The outcome isn’t just speed. It’s scope. Tasks that once required entire teams can now be tackled by a single person. Instead of spending all my energy on syntax or debugging, I can focus on the bigger questions:

  • What problem am I solving for the user?

  • How should the product feel in their hands?

  • What workflow delivers the most value?

The code becomes a medium to express those decisions — not the bottleneck.

From Builder to Product Creator

This shift has been transformative. My role is no longer defined by lines of code written, but by the product created. With AI agents as copilots, I can fluidly move between engineering, design, and product management.

That’s how Protime was born. By leaning into Vibe Coding, I could build a system that transforms chaotic inputs — emails, newsletters, feeds — into actionable clarity. Protime is not just another productivity app; it’s an AI-native product that shows what happens when you work in flow with machines that collaborate, not just compute.

Why It Matters

Every technological wave has expanded who gets to build. Web 1.0 made information accessible. Web 2.0 made participation and social discovery possible. Mobile First made everything instant and personal. Now, AI is redefining creation itself.

  • Speed → Ideas can be tested and iterated in days, not months.

  • Leverage → One founder can cover engineering, product, and design.

  • Focus → Instead of drowning in technical detail, you can concentrate on user value.

For startups, this means fewer excuses and more experiments. For enterprises, it means rethinking what “developer productivity” even means. For individuals, it means anyone with vision and persistence can build something impactful.

The Next Chapter: AI-Native Startups

From my first Commodore 64 to Protime, the arc is clear: technology has always been a companion. Today, it’s finally becoming a collaborator.

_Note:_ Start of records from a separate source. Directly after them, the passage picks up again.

Lemma pair_of_register onFail onSucc s id p : linked s -> registrable s onFail onSucc ->
  pair_of (register onFail onSucc s) id p ->
  pair_of s id p \/ (id = callID s /\ exists f g, onFail = Some f /\ onSucc = Some g /\
    fn_is s f (ResolveOf p) /\ fn_is s g (RejectOf p) /\ forall id', ~ pair_of s id' p).
Proof.
  intros HL HR (f & g & E1 & H1 & E2 & H2). unfold register in *.
  destruct (bool_decide (is_Some onFail) || bool_decide (is_Some onSucc)); cbn in E1, E2.
  - destruct (decide (callID s = id)) as [<-|Hne].
    + rewrite lookup_insert_eq in E1, E2. simplify_eq. right. split; [done|]. exists f, g.
      split_and!; try done. destruct HR as [[Hc _]|(q & f' & g' & ? & ? & Hf' & Hg' & Hn)].
      * destruct (Hc f eq_refl) as [h Hh]. unfold fn_is in *. cbn in H1. congruence.
      * simplify_eq. assert (q = p) as -> by (unfold fn_is in *; cbn in H1; congruence). done.
    + rewrite lookup_insert_ne in E1, E2 by done. left. by exists f, g.
  - left. by exists f, g.
Qed.

Lemma pair_of_register_old onFail onSucc s id p :
  linked s -> pair_of s id p -> pair_of (register onFail onSucc s) id p.
Proof.
  intros HL (f & g & E1 & H1 & E2 & H2).
  assert (id <> callID s) by (pose proof (lk_fresh s HL id ltac:(left; by eexists)); lia).
  exists f, g. unfold register. destruct (_ || _); cbn; [|done].
  by rewrite !lookup_insert_ne by done.
Qed.

Lemma register_entry onFail onSucc s id o : linked s -> registrable s onFail onSucc ->
  failureCallbacks (register onFail onSucc s) !! id = Some o \/
  successCallbacks (register onFail onSucc s) !! id = Some o ->
  client_fn s o \/ exists p, pair_of (register onFail onSucc s) id p.
Proof.
  intros HL HR Ho.
  assert (H : (bool_decide (is_Some onFail) || bool_decide (is_Some onSucc) = true /\
      id = callID s /\ (o = onFail \/ o = onSucc)) \/
    failureCallbacks s !! id = Some o \/ successCallbacks s !! id = Some o).
  { unfold register in Ho. destruct (_ || _); cbn in Ho; [|by right].
    destruct (decide (callID s = id)) as [<-|];
      [rewrite !lookup_insert_eq in Ho|rewrite !lookup_insert_ne in Ho by done]; naive_solver. }
  destruct H as [(Hu & -> & Hor)|H].
  - destruct HR as [[Hc1 Hc2]|(p & f & g & -> & -> & Hf & Hg & Hn)]; [left; by destruct Hor; subst|].
    right. exists p, f, g. unfold register, fn_is. rewrite Hu. cbn. by rewrite !lookup_insert_eq.
  - assert (Hc : client_fn s o \/ exists p, pair_of s id p) by (destruct H; [by eapply lk_fail|by eapply lk_succ]).
    destruct Hc as [Hc|[p Hp]]; [by left|right; exists p; by apply pair_of_register_old].
Qed.

Lemma register_rest onFail onSucc s :
  world (register onFail onSucc s) = world s /\
  immediatesCallback (register onFail onSucc s) = immediatesCallback s /\
  closures (register onFail onSucc s) = closures s /\
  callID (register onFail onSucc s) = (callID s + 1)%Z.
Proof. unfold register. by destruct (_ || _). Qed.

Lemma moves_register keep onFail onSucc s :
  registrable s onFail onSucc -> moves keep s (register onFail onSucc s).
Proof.
  intros HR HL. destruct (register_rest onFail onSucc s) as (Hw & Hi & Hcl & Hid).
  assert (Hold : forall o, client_fn s o -> client_fn (register onFail onSucc s) o).
  { intros o. apply client_fn_prefix. by rewrite Hw. }
  pose proof HL as [L1 L2 L3 L4 L5 L6 L7 L8]. split_and!; [split|by rewrite Hw|..].
  - intros id o Ho. edestruct register_entry; eauto.
  - intros id o Ho. edestruct register_entry; eauto.
  - intros id id' p H H'. apply (pair_of_register _ _ _ _ _ HL HR) in H, H'.
    destruct H as [H|(-> & f & g & _ & _ & _ & _ & Hn)], H' as [H'|(-> & f' & g' & _ & _ & _ & _ & Hn')];
      [by eapply L3| | |done]; exfalso; [by eapply Hn'|by eapply Hn].
  - intros f p. unfold fn_is. rewrite Hw. apply L4.
  - intros id H. rewrite Hid. destruct (decide (callID s = id)) as [<-|Hne]; [lia|].
    enough (0 <= id < callID s)%Z by lia. apply L5. unfold register in H.
    destruct (_ || _); cbn in H; [|done]. by rewrite !lookup_insert_ne in H by done.
  - rewrite Hid. lia.
  - rewrite Hi. by apply Hold.
  - intros c lc m. rewrite Hcl. intros Hc Hm. apply (clients_prefix s); [by rewrite Hw|]. by eapply L8.
  - intros p id _ [H1 H2]. split; [by apply pair_of_register_old|by rewrite Hw].
  - intros p r _ H. by rewrite Hw.
Qed.
(** [_callTimer]; [fuel] bounds the nesting of [_callTimer] inside itself. *)
Fixpoint callTimer (fuel : nat) (timerID : Z) (frameTime : Q) (didTimeout : bool) :
    JS st unit :=
  match fuel with
  | 0 => out_of_fuel
  | S fuel' =>
      let! g := gets GUID in
      do! when (dev && negb (timerID <=? g)%Z)
            (log (ConsoleError "Tried to call timer with ID %s but no such timer exists."));
      let! index := gets (fun s => index_of (Some timerID) (timerIDs s)) in
      match index with
      | None => ret tt
      | Some i =>
          let! ty := gets (fun s => mjoin (types s !! i)) in
          let! cb := gets (fun s => mjoin (callbacks s !! i)) in
          match cb, ty with
          | Some cb, Some ty =>
              do! when (negb (bool_decide (ty = TySetInterval))) (clearIndex i);
              try_catch (invoke (callTimer fuel') ty cb frameTime didTimeout) record_error
          | _, _ => log (ConsoleError "No callback found for timerID")
          end
      end
  end.

(** The nesting bound of the entry points: a timeout closure and its idle callback. *)
Definition NESTING : nat := 2.

Definition callImmediatesPass : JS st bool :=
  let! pass := gets immediates in
  match pass with
  | [] => ret false
  | _ =>
      do! modify (set_immediates []);
      do! for_each pass (fun id => callTimer NESTING id 0%Q false);
      gets (fun s => negb (bool_decide (immediates s = [])))
  end.

(** [errors.forEach(error => setTimeout(() => {throw error}, 0))]. *)
Definition rethrow_later (es : list exn) : JS st unit :=
  for_each es (fun e =>
    let! id := set_timer false (fun _ => CbRethrow e) (Some 0%Q) in ret tt).

Definition callTimers (timersToCall : list Z) : JS st unit :=
  do! invariant (negb (bool_decide (timersToCall = [])))
        "Cannot call `callTimers` with an empty list of IDs.";
  do! modify (set_errors None);
  do! for_each timersToCall (fun id => callTimer NESTING id 0%Q false);
  let! es := gets errors in
  match es with
  | None | Some [] => ret tt
  | Some (e :: es') => do! rethrow_later es'; throw e
  end.

Definition callIdleCallbacks (frameTime : Q) : JS st unit :=
  let! now := gets clock in
  if negb (Qle_bool IDLE_CALLBACK_FRAME_DEADLINE (FRAME_DURATION - (now - frameTime)))%Q
  then ret tt
  else
    do! modify (set_errors None);
    let! pass := gets requestIdleCallbacks in
    do! when (negb (bool_decide (pass = []))) (
      do! modify (set_requestIdleCallbacks []);
      for_each pass (fun id => callTimer NESTING id frameTime false));
    do! stopIdleEvents;
    let! es := gets errors in
    match es with None => ret tt | Some es => rethrow_later es end.

(** [callImmediates]; [passes] bounds the [while] loop. *)
Definition callImmediates (passes : nat) : JS st unit :=
  do! modify (set_errors None);
  do! while_true passes callImmediatesPass;
  let! es := gets errors in
  match es with None => ret tt | Some es => rethrow_later es end.
End calls.

Definition emitTimeDriftWarning (warningMessage : string) : JS st unit :=
  let! b := gets hasEmittedTimeDriftWarning in
  if b then ret tt
  else
    do! modify (set_hasEmittedTimeDriftWarning true);
    log (ConsoleWarn warningMessage).
End native.
End timers.
Arguments st : clear implicits.
Arguments callback : clear implicits.
Arguments call_args : clear implicits.

(** ** Invariants *)
Section invariants.
Context {V W : Type}.
Abbreviation S := (st V W).
Implicit Types s : S.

With Vibe Coding, I can now create a complete product by myself — one that is genuinely useful for many users. The age of the solo entrepreneur is here. We will see countless new products emerge, built faster and smarter by individuals and small teams working in flow with AI.

Protime is my contribution: an AI-native startup where agentic workflows are the default. Users don’t just query data — they instruct agents to act on their behalf. This means shifting from “summarize emails” to triage, prioritize, draft replies, schedule, and remind.

In other words, your digital secretary — practical, reliable, and useful not just for tech experts but for SMEs, solopreneurs, and everyday professionals.